:: INFORMATION
(* ===== verification/TokenBudget.v ===== *)
(** * The uses of an enrollment token

    A simple enrollment reserves a use of its token before the CA is asked, and
    spends it by recording the certificate, or returns it.  So along every run
    the certificates recorded with a token, what programs hold in reserve and
    what remains of it are at most the uses it was minted with. *)
From stdpp Require Import base strings list gmap relations.
From Stdlib Require Import ZArith Lia.
From S2P Require Import Prelude Text Programs Credits Roles CaCore EstStore EstCore EstPolicy EstClient EstAuth EstServer EstApi EstInv EnrollRuns EstSafety.
#[local] Open Scope Z_scope.

(** ** Sums over rows *)

Section total.
Context {R : Type} (f : R → Z).
Definition total (l : list R) : Z := sum_of (f <$> l).

Lemma total_nil : total [] = 0.
Proof. done. Qed.
Lemma total_cons x l : total (x :: l) = f x + total l.
Proof. done. Qed.
Lemma total_app l k : total (l ++ k) = total l + total k.
Proof. unfold total. by rewrite fmap_app, sum_of_app. Qed.
Lemma total_map_le g l : (∀ x, x ∈ l → f x ≤ f (g x)) → total l ≤ total (g <$> l).
Proof.
  induction l as [|x l IH]; intros Hg; [done|]. rewrite fmap_cons, !total_cons.
  pose proof (Hg x (list_elem_of_here _ _)). cut (total l ≤ total (g <$> l)); [lia|].
  apply IH. intros y Hy. by apply Hg, list_elem_of_further.
Qed.
Lemma total_map_lt g l x : x ∈ l → f x + 1 ≤ f (g x) → (∀ x, x ∈ l → f x ≤ f (g x)) →
  total l + 1 ≤ total (g <$> l).
Proof.
  induction 1 as [x l|x y l _ IH]; intros Hx Hg; rewrite fmap_cons, !total_cons.
  - cut (total l ≤ total (g <$> l)); [lia|]. apply total_map_le. intros y Hy.
    by apply Hg, list_elem_of_further.
  - pose proof (Hg y (list_elem_of_here _ _)). cut (total l + 1 ≤ total (g <$> l)); [lia|].
    apply IH; [done|]. intros z Hz. by apply Hg, list_elem_of_further.
Qed.
(** At most the row with key [k] loses, one. *)
Lemma total_map_key {K} `{EqDecision K} (key : R → K) k g l : NoDup (key <$> l) →
  (∀ x, x ∈ l → f x - (if decide (key x = k) then 1 else 0) ≤ f (g x)) →
  total l - 1 ≤ total (g <$> l).
Proof.
  induction l as [|x l IH]; intros Hn Hg; [cbn; lia|].
  apply NoDup_cons in Hn as [Hx Hn]. rewrite fmap_cons, !total_cons.
  pose proof (Hg x (list_elem_of_here _ _)) as Hgx.
  assert (∀ y, y ∈ l → f y - (if decide (key y = k) then 1 else 0) ≤ f (g y)) as Hl.
  { intros y Hy. by apply Hg, list_elem_of_further. }
  destruct (decide (key x = k)) as [<-|]; [|specialize (IH Hn Hl); lia].
  cut (total l ≤ total (g <$> l)); [lia|]. apply total_map_le. intros y Hy.
  pose proof (Hl y Hy) as Hgy. rewrite decide_False in Hgy; [lia|]. intros He. apply Hx.
  apply list_elem_of_fmap. by exists y.
Qed.
Lemma total_elem x l : x ∈ l → (∀ y, y ∈ l → 0 ≤ f y) → f x ≤ total l.
Proof.
  induction 1 as [x l|x y l _ IH]; intros H0; rewrite total_cons.
  - cut (0 ≤ total l); [lia|]. assert (∀ y, y ∈ l → 0 ≤ f y) as Hl.
    { intros y Hy. by apply H0, list_elem_of_further. }
    clear H0. induction l as [|z l IH]; [done|]. rewrite total_cons.
    pose proof (Hl z (list_elem_of_here _ _)). cut (0 ≤ total l); [lia|]. apply IH.
    intros y Hy. by apply Hl, list_elem_of_further.
  - pose proof (H0 y (list_elem_of_here _ _)). cut (f x ≤ total l); [lia|]. apply IH.
    intros z Hz. by apply H0, list_elem_of_further.
Qed.
End total.
#[global] Arguments total {R} f l : simpl never.

Section budget.
Context {HL : EstLib} {HE : OrderDesc e_created_at} {HT : OrderDesc t_created_at}.
Variable tok : Uuid.

Definition one_of (id : Uuid) : Z := if decide (id = tok) then 1 else 0.
Lemma one_of_range id : 0 ≤ one_of id ≤ 1.
Proof. unfold one_of. case_decide; lia. Qed.

(** ** What answers give and take *)

Definition stmt_gain {A} (s : Stmt A) : result A string → Z :=
  match s in Stmt A return result A string → Z with
  | ConsumeToken id _ => λ x, match x with Ok true => one_of id | _ => 0 end
  | RefundToken id => λ _, - one_of id
  | RecordTokenCert id _ => λ _, - one_of id
  | _ => λ _, 0
  end.
Definition gain (X : Type) (e : EstE X) : X → Z :=
  match e in EstE X return X → Z with EStmt s => stmt_gain s | _ => λ _, 0 end.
::::
> [YOUR GOAL]: All the records, as written, must be given again.

> [EXERCISE SOLUTION]:
(* ===== verification/TokenBudget.v ===== *)
(** * The uses of an enrollment token

    A simple enrollment reserves a use of its token before the CA is asked, and
    spends it by recording the certificate, or returns it.  So along every run
    the certificates recorded with a token, what programs hold in reserve and
    what remains of it are at most the uses it was minted with. *)
From stdpp Require Import base strings list gmap relations.
From Stdlib Require Import ZArith Lia.
From S2P Require Import Prelude Text Programs Credits Roles CaCore EstStore EstCore EstPolicy EstClient EstAuth EstServer EstApi EstInv EnrollRuns EstSafety.
#[local] Open Scope Z_scope.

(** ** Sums over rows *)

Section total.
Context {R : Type} (f : R → Z).
Definition total (l : list R) : Z := sum_of (f <$> l).

Lemma total_nil : total [] = 0.
Proof. done. Qed.
Lemma total_cons x l : total (x :: l) = f x + total l.
Proof. done. Qed.
Lemma total_app l k : total (l ++ k) = total l + total k.
Proof. unfold total. by rewrite fmap_app, sum_of_app. Qed.
Lemma total_map_le g l : (∀ x, x ∈ l → f x ≤ f (g x)) → total l ≤ total (g <$> l).
Proof.
  induction l as [|x l IH]; intros Hg; [done|]. rewrite fmap_cons, !total_cons.
  pose proof (Hg x (list_elem_of_here _ _)). cut (total l ≤ total (g <$> l)); [lia|].
  apply IH. intros y Hy. by apply Hg, list_elem_of_further.
Qed.
Lemma total_map_lt g l x : x ∈ l → f x + 1 ≤ f (g x) → (∀ x, x ∈ l → f x ≤ f (g x)) →
  total l + 1 ≤ total (g <$> l).
Proof.
  induction 1 as [x l|x y l _ IH]; intros Hx Hg; rewrite fmap_cons, !total_cons.
  - cut (total l ≤ total (g <$> l)); [lia|]. apply total_map_le. intros y Hy.
    by apply Hg, list_elem_of_further.
  - pose proof (Hg y (list_elem_of_here _ _)). cut (total l + 1 ≤ total (g <$> l)); [lia|].
    apply IH; [done|]. intros z Hz. by apply Hg, list_elem_of_further.
Qed.
(** At most the row with key [k] loses, one. *)
Lemma total_map_key {K} `{EqDecision K} (key : R → K) k g l : NoDup (key <$> l) →
  (∀ x, x ∈ l → f x - (if decide (key x = k) then 1 else 0) ≤ f (g x)) →
  total l - 1 ≤ total (g <$> l).
Proof.
  induction l as [|x l IH]; intros Hn Hg; [cbn; lia|].
  apply NoDup_cons in Hn as [Hx Hn]. rewrite fmap_cons, !total_cons.
  pose proof (Hg x (list_elem_of_here _ _)) as Hgx.
  assert (∀ y, y ∈ l → f y - (if decide (key y = k) then 1 else 0) ≤ f (g y)) as Hl.
  { intros y Hy. by apply Hg, list_elem_of_further. }
  destruct (decide (key x = k)) as [<-|]; [|specialize (IH Hn Hl); lia].
  cut (total l ≤ total (g <$> l)); [lia|]. apply total_map_le. intros y Hy.
  pose proof (Hl y Hy) as Hgy. rewrite decide_False in Hgy; [lia|]. intros He. apply Hx.
  apply list_elem_of_fmap. by exists y.
Qed.
Lemma total_elem x l : x ∈ l → (∀ y, y ∈ l → 0 ≤ f y) → f x ≤ total l.
Proof.
  induction 1 as [x l|x y l _ IH]; intros H0; rewrite total_cons.
  - cut (0 ≤ total l); [lia|]. assert (∀ y, y ∈ l → 0 ≤ f y) as Hl.
    { intros y Hy. by apply H0, list_elem_of_further. }
    clear H0. induction l as [|z l IH]; [done|]. rewrite total_cons.
    pose proof (Hl z (list_elem_of_here _ _)). cut (0 ≤ total l); [lia|]. apply IH.
    intros y Hy. by apply Hl, list_elem_of_further.
  - pose proof (H0 y (list_elem_of_here _ _)). cut (f x ≤ total l); [lia|]. apply IH.
    intros z Hz. by apply H0, list_elem_of_further.
Qed.
End total.
#[global] Arguments total {R} f l : simpl never.

Section budget.
Context {HL : EstLib} {HE : OrderDesc e_created_at} {HT : OrderDesc t_created_at}.
Variable tok : Uuid.

Definition one_of (id : Uuid) : Z := if decide (id = tok) then 1 else 0.
Lemma one_of_range id : 0 ≤ one_of id ≤ 1.
Proof. unfold one_of. case_decide; lia. Qed.

(** ** What answers give and take *)

Definition stmt_gain {A} (s : Stmt A) : result A string → Z :=
  match s in Stmt A return result A string → Z with
  | ConsumeToken id _ => λ x, match x with Ok true => one_of id | _ => 0 end
  | RefundToken id => λ _, - one_of id
  | RecordTokenCert id _ => λ _, - one_of id
  | _ => λ _, 0
  end.
Definition gain (X : Type) (e : EstE X) : X → Z :=
  match e in EstE X return X → Z with EStmt s => stmt_gain s | _ => λ _, 0 end.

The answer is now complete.